Fotograma de “Camino de Oregón”. Andrew V. McLaglen, EEUU, 1967.

Quienes elaboraron esas narraciones se encontraba en Hollywood, donde todos eran emigrantes y judíos. Conocían lo que era ambicionar una tierra, construir una identidad propia, superar el desarraigo, olvidar las raíces. Significaba empezar de nuevo en un espacio en el que todos eran iguales. El camino hacia al Oeste es lo más parecido al peregrinar por el desierto durante cuarenta años. Durante esa peregrinación hasta acceder a una tierra prometida, en ocasiones se olvidará el objetivo y casi siempre habrá que afrontar  imprevistos: individuos de la propia comunidad  en lucha con otros individuos, grupos o tribus contra otras tribus. El gran peregrinaje  lo harán conducidos por un guía que no llegará a disfrutar, solo atisbar, la tierra buscada. Es lo que se narra en  “Camino de Oregón”.

Pero allí hay que crear instituciones, regular la vida y las relaciones personales. Se cuenta en la película ¿Quién mató Liberty Valance? En ella un hombre que quiere organizar la sociedad según las leyes se tendrá que enfrentar a un feroz asesino, que representa a los poderosos y a su propia maldad. Un miembro del reducido grupo de poderosos se dará cuenta de su error y contribuirá a hacer frente a quienes no respetan las reglas de la democracia, entre ellas, la libertad de expresión. El vencedor involuntario del duelo será el político, la persona que cree que el mundo se construye mejor con la razón que con la fuerza. En “Horizontes de Grandeza” se presenta una versión parecida, aunque aquí son los individuos en solitario quienes tienen que decidir qué quieren ser ellos mismos en ese nuevo mundo. El protagonista, un tipo de ciudad, se tendrá que confrontar con un hombre que confía en la fuerza física de rudo trabajador.

Otro  tema que afronta el western, aunque casi siempre sesgado o con menos importancia, son las relaciones, no ya entre los ocupantes del nuevo lugar, sino entre los antiguos pobladores. Como en la literatura hebraica, además del peregrinaje por el desierto, habrá que conquistar la tierra prometida.  La política expansiva de los gobiernos, para superar los desastres de la guerra civil que amenazaba con reproducirse, se forjó a costa de  reducir, aniquilar o expulsar a los diversos pueblos que las habitaban. Eran los nuevos filisteos, los amorritas, los cananitas. El sueño de  tierras libres, que el Gobierno prometía,  exigía privar a aquellos de sus asentamientos, en anteriores ocasiones pactados. Para lograrlo se fomentaron las inversiones en infraestructuras (el ferrocarril) que daban trabajo, comunicaban grandes territorios y posibilitaba amasar, con dinero público, ingentes fortunas privadas. La búsqueda de nuevos recursos arreciaba cuando las políticas expansionistas entraban en crisis. El hallazgo de oro – los conquistadores siempre han buscado oro – en la Colinas Negras impulsó, por ejemplo, una guerra contra los indios  apaches a los que se les había expulsado de otros lugares y se les había confinado en este. La mítica derrota de “Little Bighorn”, fue de las pocas victorias de los indios. No obstante, ningún obstáculo se opondría a la conquista de aquella nueva tierra.

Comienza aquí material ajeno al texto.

(* ===== verification/Frames.v ===== *)
(** What a routine leaves alone, whatever it returns.

    [frames g m]: a run of [m] does not change [g] of the state; [quiet m]: it
    takes no console input. *)

From S2P Require Import Prelude Machine Uart Printf.
Local Open Scope Z_scope.

(** Both: [inp] says whether the input is to be left alone as well. *)
Definition leaves (inp : Prop) {S A B} (g : S → B) (m : K S A) : Prop :=
  ∀ s w, match m s w with
         | Ret _ s' w' | Halt s' w' => g s' = g s ∧ (inp → w_in w' = w_in w)
         | _ => True
         end.

Notation frames := (leaves False).
Notation quiet := (leaves True (λ _, tt)).

Create HintDb frames.

Section Frames.
Context {inp : Prop} {S B : Type} (g : S → B).

Lemma frames_ret {A} (a : A) : leaves inp g (ret a).
Proof. done. Qed.
Lemma frames_gets {A} (f : S → A) : leaves inp g (gets f).
Proof. done. Qed.
Lemma frames_get : leaves inp g get.
Proof. done. Qed.
Lemma frames_emit es : leaves inp g (emit es).
Proof. done. Qed.
Lemma frames_modify f : (∀ s, g (f s) = g s) → leaves inp g (modify f).
Proof. intros Hf s w. split; [apply Hf|done]. Qed.
Lemma frames_spin {A} : leaves inp g (λ s w, Spin s w : res S A).
Proof. done. Qed.
Lemma frames_fault {A} : leaves inp g (fault : K S A).
Proof. done. Qed.
Lemma frames_lift_opt {A} (o : option A) : leaves inp g (lift_opt o).
Proof. by destruct o. Qed.
Lemma frames_bind {A C} (m : K S A) (f : A → K S C) :
  leaves inp g m → (∀ a, leaves inp g (f a)) → leaves inp g (bind m f).
Proof.
  intros Hm Hf s w. specialize (Hm s w). unfold bind. destruct (m s w) as [a s1 w1| | | | |]; simpl; try done.
  specialize (Hf a s1 w1). destruct Hm as [Hs Hw]. destruct (f a s1 w1); simpl; try done; naive_solver congruence.
Qed.
Lemma frames_for_from i n (f : Z → K S unit) : (∀ j, leaves inp g (f j)) → leaves inp g (for_from i n f).
Proof. intros Hf. revert i. induction n as [|n IH]; intros i; simpl; [apply frames_ret|]. by apply frames_bind. Qed.
Lemma frames_for_up n (f : Z → K S unit) : (∀ j, leaves inp g (f j)) → leaves inp g (for_up n f).
Proof. apply frames_for_from. Qed.

(** What is framed can be added to a specification. *)
Lemma wp_frames {A} (m : K S A) Q H s :
  frames g m → wp m Q H s → wp m (λ a s', Q a s' ∧ g s' = g s) H s.
Proof. intros Hf Hm w. specialize (Hf s w). specialize (Hm w). destruct (m s w); naive_solver. Qed.
End Frames.

Lemma frames_zoom {inp : Prop} {S T A B} (L : lens S T) (g : T → B) (h : S → B) (m : K S A) :
  (∀ t, g t = h (view L t)) → leaves inp h m → leaves inp g (zoom L m).
Proof.
  intros Hg Hm t w. specialize (Hm (view L t) w). unfold zoom.
  destruct (m (view L t) w); simpl; rewrite ?Hg, ?view_put; done.
Qed.

(** A routine of another part of the state. *)
Lemma frames_zoom_other {inp : Prop} {S T A B} (L : lens S T) (g : T → B) (m : K S A) :
  (∀ s t, g (put L s t) = g t) → (inp → quiet m) → leaves inp g (zoom L m).
Proof.
  intros Hg Hm t w. unfold zoom.
  assert (∀ r, m (view L t) w = r → match r with
    Ret _ _ w' | Halt _ w' => inp → w_in w' = w_in w | _ => True end) as Hi.
  { intros r <-. pose proof (λ H : inp, Hm H (view L t) w) as Hq. destruct (m (view L t) w); naive_solver. }
  specialize (Hi _ eq_refl). destruct (m (view L t) w); simpl; try done; by split.
Qed.

#[export] Hint Resolve frames_ret frames_gets frames_get frames_emit frames_spin frames_fault frames_lift_opt : frames.
Ltac frames_step :=
  first [by eauto with frames | apply frames_bind; [|intros ?] | apply frames_for_up; intros ? | case_match].
Ltac frames := repeat frames_step.

(** *** Printing changes nothing, whatever the format and the arguments. *)

Section Printing.
Context {inp : Prop} {S B : Type} (g : S → B).

Lemma frames_putc c : leaves inp g (uart_putc c).
Proof. done. Qed.

Lemma frames_puts s : leaves inp g (uart_puts s).
Proof. induction s as [|c s IH]; cbn [uart_puts]; unfold uart_putc; frames. Qed.

Lemma frames_printf fmt args : leaves inp g (printf fmt args).
Proof using Type.
  unfold printf. generalize (Datatypes.S (length fmt)). intros fuel. revert fmt args.
  induction fuel as [|fuel IH]; intros fmt args; cbn [printf_loop]; [done|].
  destruct fmt as [|c fmt]; [done|]. case_match; [done|]. case_match.
  - destruct (scan_spec fmt) as [[pad width] rest']. destruct rest' as [|k rest']; [done|].
    apply frames_bind; [|done]. unfold conversion, va_num, print_num, uart_putc. pose proof frames_puts. frames.
  - unfold uart_putc. frames.
Qed.

Lemma frames_panic {A} msg : leaves inp g (panic msg : K S A).
Proof. unfold panic. pose proof frames_printf. frames. Qed.
End Printing.
#[export] Hint Resolve frames_putc frames_puts frames_printf frames_panic : frames.

(** A routine known to return, or to halt, and to take no input. *)
Lemma wp_of_wpr {S A} (m : K S A) (Q : A → S → Prop) (H : S → Prop) s :
  quiet m → wpr m (λ r, match r with Ret a s' _ => Q a s' | Halt s' _ => H s' | _ => False end) s → wp m Q H s.
Proof. intros Hq Hm w. specialize (Hm w). specialize (Hq s w). destruct (m s w); naive_solver. Qed.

El western con tramas sencillas, personajes estilizados, lenguaje escueto,  estética de grandes horizontes y paisajes de ensueño sirvió para fijar en los emigrantes que llegaban a América su gran sueño. Y aprendieron que había que conquistarlo. Nadie regalaba nada. La conquista sería pacifica o violenta. La épica se materializaba en el cine, el gran instrumento de narración de los nuevos tiempos. Y con su inmenso poder Hollywood importó  aquellas historias que los niños veíamos entusiasmados en las matinales de los cines de las grandes o pequeñas ciudades.